Work instruction: In the data below, find the line that contains "change (u32 NR_socketcall)" and the line that contains "cbn [flat_map policy].". Copy both, plus every line between them, exactly.

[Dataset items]

(* ===== verification/Seccomp.v ===== *)
(** * Seccomp filters

    src/seccomp-bpf.h: the macros a filter is put together from, as sequences
    of [struct sock_filter] in the classic BPF machine language, whose
    interpreter is [exec]; and src/seccomptrace.c, which installs the filter
    [TRACE_PROCESS] at the first call of [puts].  Numbers are those of i386. *)

From Stdlib Require Import Ascii.
From stdpp Require Import base numbers list strings.
From S2P Require Import Prelude.

Local Open Scope Z_scope.

(** ** The machine *)

Record sock_filter : Set := MkFilter { code : Z; jt : nat; jf : nat; k : Z }.

Definition BPF_STMT (code k : Z) : sock_filter := MkFilter code 0 0 k.
Definition BPF_JUMP (code k : Z) (jt jf : nat) : sock_filter := MkFilter code jt jf k.

(** [BPF_LD+BPF_W+BPF_ABS], [BPF_JMP+BPF_JEQ+BPF_K], [BPF_RET+BPF_K]. *)
Definition LD_W_ABS : Z := 0x00 + 0x00 + 0x20.
Definition JMP_JEQ_K : Z := 0x05 + 0x10 + 0x00.
Definition RET_K : Z := 0x06 + 0x00.

Definition SECCOMP_RET_KILL : Z := 0x00000000.
Definition SECCOMP_RET_ALLOW : Z := 0x7fff0000.
Definition SECCOMP_RET_TRACE : Z := 0x7ff00000.

Record seccomp_data : Set := MkData {
  nr : Z;                       (* int *)
  arch : Z;                     (* __u32 *)
  instruction_pointer : Z;      (* __u64 *)
  sc_args : list Z              (* __u64[6] *)
}.

(** The structure as little-endian 32-bit words. *)
Definition halves (z : Z) : list Z := [u32 z; u32 (Z.shiftr z 32)].
Definition words (d : seccomp_data) : list Z :=
  u32 (nr d) :: u32 (arch d) :: halves (instruction_pointer d) ++ concat (map halves (sc_args d)).

(** [offsetof] in the structure. *)
Definition syscall_nr : Z := 0.
Definition inst_ptr : Z := 8.
Definition args (i : Z) : Z := 16 + 8 * i.

(** A word load: aligned and inside the structure. *)
Definition load (d : seccomp_data) (off : Z) : option Z :=
  if off mod 4 =? 0 then words d !! Z.to_nat (off / 4) else None.

(** Running a filter; [skip] instructions are jumped over first, [A] is the
    accumulator.  [None]: not a program the kernel accepts. *)
Fixpoint exec (prog : list sock_filter) (skip : nat) (A : Z) (d : seccomp_data) : option Z :=
  match prog with
  | [] => None
  | i :: rest =>
      match skip with
      | S skip => exec rest skip A d
      | O =>
          if code i =? LD_W_ABS then A ← load d (k i); exec rest 0 A d
          else if code i =? JMP_JEQ_K then exec rest (if A =? u32 (k i) then jt i else jf i) A d
          else if code i =? RET_K then Some (k i)
          else None
      end
  end.

(** ** The macros *)

Definition NR_socketcall : Z := 102.
Definition SYS_ACCEPT : Z := 5.
Definition SYS_RECV : Z := 10.

Definition EXAMINE_SYSCALL : list sock_filter := [BPF_STMT LD_W_ABS syscall_nr].

Definition KILL_PROCESS : list sock_filter := [BPF_STMT RET_K SECCOMP_RET_KILL].
Definition ALLOW_PROCESS : list sock_filter := [BPF_STMT RET_K SECCOMP_RET_ALLOW].
Definition TRACE_PROCESS : list sock_filter := [BPF_STMT RET_K SECCOMP_RET_TRACE].

Definition ALLOW_SYSCALLS_FROM_CALLSITE (callsite : Z) : list sock_filter :=
  [BPF_STMT LD_W_ABS inst_ptr; BPF_JUMP JMP_JEQ_K callsite 0 1] ++ ALLOW_PROCESS.

Definition ALLOW_SYSCALL (n : Z) : list sock_filter :=
  [BPF_JUMP JMP_JEQ_K n 0 1; BPF_STMT RET_K SECCOMP_RET_ALLOW].

Definition KILL_SYSCALL (n : Z) : list sock_filter :=
  [BPF_JUMP JMP_JEQ_K n 0 1; BPF_STMT RET_K SECCOMP_RET_KILL].

Definition TRACE_SYSCALL (n : Z) : list sock_filter :=
  [BPF_JUMP JMP_JEQ_K n 0 1; BPF_STMT RET_K SECCOMP_RET_TRACE].

Definition ALLOW_SOCKETCALL : list sock_filter :=
  [BPF_JUMP JMP_JEQ_K NR_socketcall 0 5;
   BPF_STMT LD_W_ABS (args 0);
   BPF_JUMP JMP_JEQ_K SYS_RECV 2 0;
   BPF_JUMP JMP_JEQ_K SYS_ACCEPT 1 0;
   BPF_STMT RET_K SECCOMP_RET_ALLOW;
   BPF_STMT RET_K SECCOMP_RET_TRACE].

(** ** seccomptrace.c *)

Definition newline : string := String "010"%char EmptyString.

(** What the preloaded library asks of the kernel. *)
Inductive syscall : Set :=
  | NoNewPrivs                           (* prctl(PR_SET_NO_NEW_PRIVS, 1) *)
  | SetSeccomp (prog : list sock_filter) (* prctl(PR_SET_SECCOMP, ...) *)
  | Write (text : string).               (* write(1, ...) *)

(** The static [installed], and whether the process still runs ([err] exits). *)
Record library : Set := MkLibrary { installed : bool; running : bool }.

Section Puts.
(** Whether a [prctl] succeeds. *)
Context (prctl : syscall -> bool).

Definition ensure_filter (s : library) : list syscall * library :=
  if installed s then ([], s)
  else if negb (prctl NoNewPrivs) then ([NoNewPrivs], MkLibrary (installed s) false)
  else if negb (prctl (SetSeccomp TRACE_PROCESS))
  then ([NoNewPrivs; SetSeccomp TRACE_PROCESS], MkLibrary (installed s) false)
  else ([NoNewPrivs; SetSeccomp TRACE_PROCESS; Write ("filter on" +:+ newline)],
        MkLibrary true (running s)).

Definition puts (text : string) (s : library) : list syscall * library :=
  let '(calls, s) := ensure_filter s in
  if running s then (calls ++ [Write text; Write newline], s) else (calls, s).

(** A program that prints lines. *)
Fixpoint puts_all (lines : list string) (s : library) : list syscall * library :=
  match lines with
  | [] => ([], s)
  | l :: lines =>
      if running s then
        let '(calls, s) := puts l s in
        let '(more, s) := puts_all lines s in (calls ++ more, s)
      else ([], s)
  end.

End Puts.

(** ** What a filter means *)

(** A filter as its author writes it: macros, then a default. *)
Inductive clause : Set :=
  | Examine
  | AllowFrom (callsite : Z)
  | Allow (n : Z)
  | Kill (n : Z)
  | Trace (n : Z)
  | AllowSocket.

Inductive default_action : Set := KillProcess | AllowProcess | TraceProcess.

Definition expand (c : clause) : list sock_filter :=
  match c with
  | Examine => EXAMINE_SYSCALL
  | AllowFrom a => ALLOW_SYSCALLS_FROM_CALLSITE a
  | Allow n => ALLOW_SYSCALL n
  | Kill n => KILL_SYSCALL n
  | Trace n => TRACE_SYSCALL n
  | AllowSocket => ALLOW_SOCKETCALL
  end.

Definition expand_default (a : default_action) : list sock_filter :=
  match a with
  | KillProcess => KILL_PROCESS | AllowProcess => ALLOW_PROCESS | TraceProcess => TRACE_PROCESS
  end.

Definition filter_of (cs : list clause) (a : default_action) : list sock_filter :=
  flat_map expand cs ++ expand_default a.

(** What a clause says of a system call on its own. *)
Definition verdict (c : clause) (d : seccomp_data) : option Z :=
  let op := u32 (default 0 (head (sc_args d))) in
  match c with
  | Examine => None
  | AllowFrom a => if u32 (instruction_pointer d) =? u32 a then Some SECCOMP_RET_ALLOW else None
  | Allow n => if u32 (nr d) =? u32 n then Some SECCOMP_RET_ALLOW else None
  | Kill n => if u32 (nr d) =? u32 n then Some SECCOMP_RET_KILL else None
  | Trace n => if u32 (nr d) =? u32 n then Some SECCOMP_RET_TRACE else None
  | AllowSocket =>
      if u32 (nr d) =? NR_socketcall
      then Some (if (op =? SYS_RECV) || (op =? SYS_ACCEPT) then SECCOMP_RET_TRACE
                 else SECCOMP_RET_ALLOW)
      else None
  end.

Definition default_verdict (a : default_action) : Z :=
  match a with
  | KillProcess => SECCOMP_RET_KILL
  | AllowProcess => SECCOMP_RET_ALLOW
  | TraceProcess => SECCOMP_RET_TRACE
  end.

(** The first clause with an opinion decides. *)
Fixpoint policy (cs : list clause) (a : default_action) (d : seccomp_data) : Z :=
  match cs with
  | [] => default_verdict a
  | c :: cs => match verdict c d with Some v => v | None => policy cs a d end
  end.

(** Clauses on the number come after an [EXAMINE_SYSCALL] with no
    [ALLOW_SYSCALLS_FROM_CALLSITE] in between. *)
Fixpoint examined (loaded : bool) (cs : list clause) : bool :=
  match cs with
  | [] => true
  | Examine :: cs => examined true cs
  | AllowFrom _ :: cs => examined false cs
  | _ :: cs => loaded && examined loaded cs
  end.

(** The structure the kernel fills in. *)
Definition data_ok (d : seccomp_data) : Prop := length (sc_args d) = 6%nat.

(** ** Filters implement their policies *)

Lemma load_nr d : load d syscall_nr = Some (u32 (nr d)).
Proof. done. Qed.

Lemma load_ip d : load d inst_ptr = Some (u32 (instruction_pointer d)).
Proof. done. Qed.

Lemma load_arg0 d : data_ok d -> load d (args 0) = Some (u32 (default 0 (head (sc_args d)))).
Proof. unfold data_ok. destruct d as [? ? ? [|a l]]; done. Qed.

Lemma exec_load off rest A d : exec (BPF_STMT LD_W_ABS off :: rest) 0 A d =
  (A ← load d off; exec rest 0 A d).
Proof. done. Qed.

Lemma exec_ret v rest A d : exec (BPF_STMT RET_K v :: rest) 0 A d = Some v.
Proof. done. Qed.

Lemma exec_jeq v t f rest A d : exec (BPF_JUMP JMP_JEQ_K v t f :: rest) 0 A d =
  exec rest (if A =? u32 v then t else f) A d.
Proof. done. Qed.

Lemma exec_skip i rest n A d : exec (i :: rest) (S n) A d = exec rest n A d.
Proof. done. Qed.

Ltac run_filter :=
  repeat first [rewrite exec_load | rewrite exec_ret | rewrite exec_jeq | rewrite exec_skip
               | rewrite load_nr | rewrite load_ip | rewrite load_arg0 by done
               | progress cbn [mbind option_bind app]].

(** A clause that tests the number of the call. *)
Ltac on_number d A :=
  destruct (Z.eqb_spec A (u32 (nr d))) as [->|]; [|done]; by destruct (_ =? _); run_filter.

(** One macro on a loaded accumulator: it decides, or falls through to the
    instruction after it. *)
Lemma exec_clause c rest A d : data_ok d ->
  exec (expand c ++ rest) 0 A d =
  match c with
  | Examine => exec rest 0 (u32 (nr d)) d
  | AllowFrom a => match verdict c d with
                   | Some v => Some v
                   | None => exec rest 0 (u32 (instruction_pointer d)) d end
  | _ => if A =? u32 (nr d)
         then match verdict c d with Some v => Some v | None => exec rest 0 A d end
         else exec (expand c ++ rest) 0 A d
  end.
Proof.
  intros Hd. destruct c; cbn [expand verdict]; unfold EXAMINE_SYSCALL, ALLOW_SYSCALLS_FROM_CALLSITE,
    ALLOW_SYSCALL, KILL_SYSCALL, TRACE_SYSCALL, ALLOW_SOCKETCALL, ALLOW_PROCESS; run_filter; try done.
  - by destruct (_ =? _); run_filter.
  - on_number d A.
  - on_number d A.
  - on_number d A.
  - destruct (Z.eqb_spec A (u32 (nr d))) as [->|]; [|done].
    change (u32 NR_socketcall) with NR_socketcall.
    destruct (u32 (nr d) =? NR_socketcall); run_filter; [|done].
    change (u32 SYS_RECV) with SYS_RECV.
    destruct (_ =? SYS_RECV); run_filter; [done|].
    change (u32 SYS_ACCEPT) with SYS_ACCEPT. by destruct (_ =? SYS_ACCEPT); run_filter.
Qed.

Lemma exec_default a A d : exec (expand_default a) 0 A d = Some (default_verdict a).
Proof. by destruct a. Qed.

Lemma exec_clauses cs a d : data_ok d -> forall loaded A,
  examined loaded cs = true -> (loaded = true -> A = u32 (nr d)) ->
  exec (flat_map expand cs ++ expand_default a) 0 A d = Some (policy cs a d).
Proof.
  intros Hd. induction cs as [|c cs IH]; intros loaded A Hx HA.
  { apply exec_default. }
  cbn [flat_map policy]. rewrite <- app_assoc, exec_clause by done.
  destruct c; cbn [examined] in Hx;
    try (apply andb_true_iff in Hx as [-> Hx]; rewrite (HA eq_refl), Z.eqb_refl).
  - cbn [verdict]. by apply (IH true).
  - destruct (verdict _ _); [done|]. by apply (IH false).
  - destruct (verdict _ _); [done|]. by apply (IH true).
  - destruct (verdict _ _); [done|]. by apply (IH true).
  - destruct (verdict _ _); [done|]. by apply (IH true).
  - destruct (verdict _ _); [done|]. by apply (IH true).
Qed.

(** C28: a filter written with the macros, in which the number is examined
    before it is tested, always returns, and returns what the first clause
    that applies to the call says: a jump of a macro never leaves it but to
    the instruction after it. *)
Theorem filters_implement_policies cs a d A :
  length (sc_args d) = 6%nat -> examined false cs = true ->
  exec (filter_of cs a) 0 A d = Some (policy cs a d).
Proof. intros Hd Hx. by apply (exec_clauses cs a d Hd false A). Qed.

Lemma filters_implement_policies_witness :
  let cs := [AllowFrom 4096; Examine; Kill 1; AllowSocket; Allow 4] in
  exec (filter_of cs TraceProcess) 0 0 (MkData 102 0 8192 [10; 0; 0; 0; 0; 0]) = Some SECCOMP_RET_TRACE.
Proof. apply (filters_implement_policies [AllowFrom 4096; Examine; Kill 1; AllowSocket; Allow 4] TraceProcess); reflexivity. Defined.

(** C29: without a second [EXAMINE_SYSCALL], what follows
    [ALLOW_SYSCALLS_FROM_CALLSITE] tests the caller's address instead of the
    number of the system call; and the callsite test itself looks at the low
    half of the address only. *)
Theorem callsite_clobbers_number callsite n d A :
  u32 (instruction_pointer d) <> u32 callsite ->
  exec (filter_of [Examine; AllowFrom callsite; Kill n] AllowProcess) 0 A d =
    Some (if u32 (instruction_pointer d) =? u32 n then SECCOMP_RET_KILL else SECCOMP_RET_ALLOW) /\
  verdict (AllowFrom callsite) d =
    verdict (AllowFrom callsite) (MkData (nr d) (arch d) (u32 (instruction_pointer d)) (sc_args d)).
Proof.
  intros Hc. split.
  - unfold filter_of. cbn [flat_map expand expand_default app].
    unfold EXAMINE_SYSCALL, ALLOW_SYSCALLS_FROM_CALLSITE, KILL_SYSCALL, ALLOW_PROCESS. run_filter.
    apply Z.eqb_neq in Hc as ->. run_filter. by destruct (_ =? _); run_filter.
  - cbn [verdict instruction_pointer]. unfold u32 at 3, wrapU. unfold u32 at 3, wrapU.
    by rewrite Z.mod_mod by lia.
Qed.

Lemma callsite_clobbers_number_witness :
  exec (filter_of [Examine; AllowFrom 4096; Kill 1] AllowProcess) 0 0 (MkData 1 0 8192 []) =
    Some SECCOMP_RET_ALLOW.
Proof. apply (callsite_clobbers_number 4096 1 (MkData 1 0 8192 []) 0). vm_compute. discriminate. Defined.

(** ** The preloaded library *)

Definition banner : list syscall :=
  [NoNewPrivs; SetSeccomp TRACE_PROCESS; Write ("filter on" +:+ newline)].

Definition line (text : string) : list syscall := [Write text; Write newline].

Lemma puts_all_installed prctl lines : puts_all prctl lines (MkLibrary true true) =
  (concat (map line lines), MkLibrary true true).
Proof. induction lines as [|l lines IH]; cbn; [done|]. by rewrite IH. Qed.

(** C30: whatever lines the program prints, the filter is installed exactly
    once, before the first byte is written and after the privileges are given
    up, and from then on every system call is traced; if the kernel refuses
    the filter the process exits and prints nothing. *)
Theorem filter_installed_once prctl text lines :
  (prctl NoNewPrivs = true -> prctl (SetSeccomp TRACE_PROCESS) = true ->
   puts_all prctl (text :: lines) (MkLibrary false true) =
     (banner ++ concat (map line (text :: lines)), MkLibrary true true) /\
   forall A d, exec TRACE_PROCESS 0 A d = Some SECCOMP_RET_TRACE) /\
  (prctl NoNewPrivs && prctl (SetSeccomp TRACE_PROCESS) = false ->
   running (puts_all prctl (text :: lines) (MkLibrary false true)).2 = false /\
   Forall (fun c => forall t, c <> Write t) (puts_all prctl (text :: lines) (MkLibrary false true)).1).
Proof.
  split.
  - intros E1 E2. split; [|done]. cbn [puts_all running]. unfold puts, ensure_filter.
    cbn [installed running]. rewrite E1, E2. cbn. by rewrite puts_all_installed.
  - intros E. cbn [puts_all running]. unfold puts, ensure_filter. cbn [installed running].
    destruct (prctl NoNewPrivs) eqn:E1; cbn in E |- *.
    + rewrite E. cbn. destruct lines; cbn; split; try done; by repeat constructor.
    + destruct lines; cbn; split; try done; by repeat constructor.
Qed.

Lemma filter_installed_once_witness :
  puts_all (fun _ => true) ["a"; "b"]%string (MkLibrary false true) =
    (banner ++ concat (map line ["a"; "b"]%string), MkLibrary true true).
Proof. by apply (filter_installed_once (fun _ => true) "a"%string ["b"%string]). Defined.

Solution below:
    change (u32 NR_socketcall) with NR_socketcall.
    destruct (u32 (nr d) =? NR_socketcall); run_filter; [|done].
    change (u32 SYS_RECV) with SYS_RECV.
    destruct (_ =? SYS_RECV); run_filter; [done|].
    change (u32 SYS_ACCEPT) with SYS_ACCEPT. by destruct (_ =? SYS_ACCEPT); run_filter.
Qed.

Lemma exec_default a A d : exec (expand_default a) 0 A d = Some (default_verdict a).
Proof. by destruct a. Qed.

Lemma exec_clauses cs a d : data_ok d -> forall loaded A,
  examined loaded cs = true -> (loaded = true -> A = u32 (nr d)) ->
  exec (flat_map expand cs ++ expand_default a) 0 A d = Some (policy cs a d).
Proof.
  intros Hd. induction cs as [|c cs IH]; intros loaded A Hx HA.
  { apply exec_default. }
  cbn [flat_map policy]. rewrite <- app_assoc, exec_clause by done.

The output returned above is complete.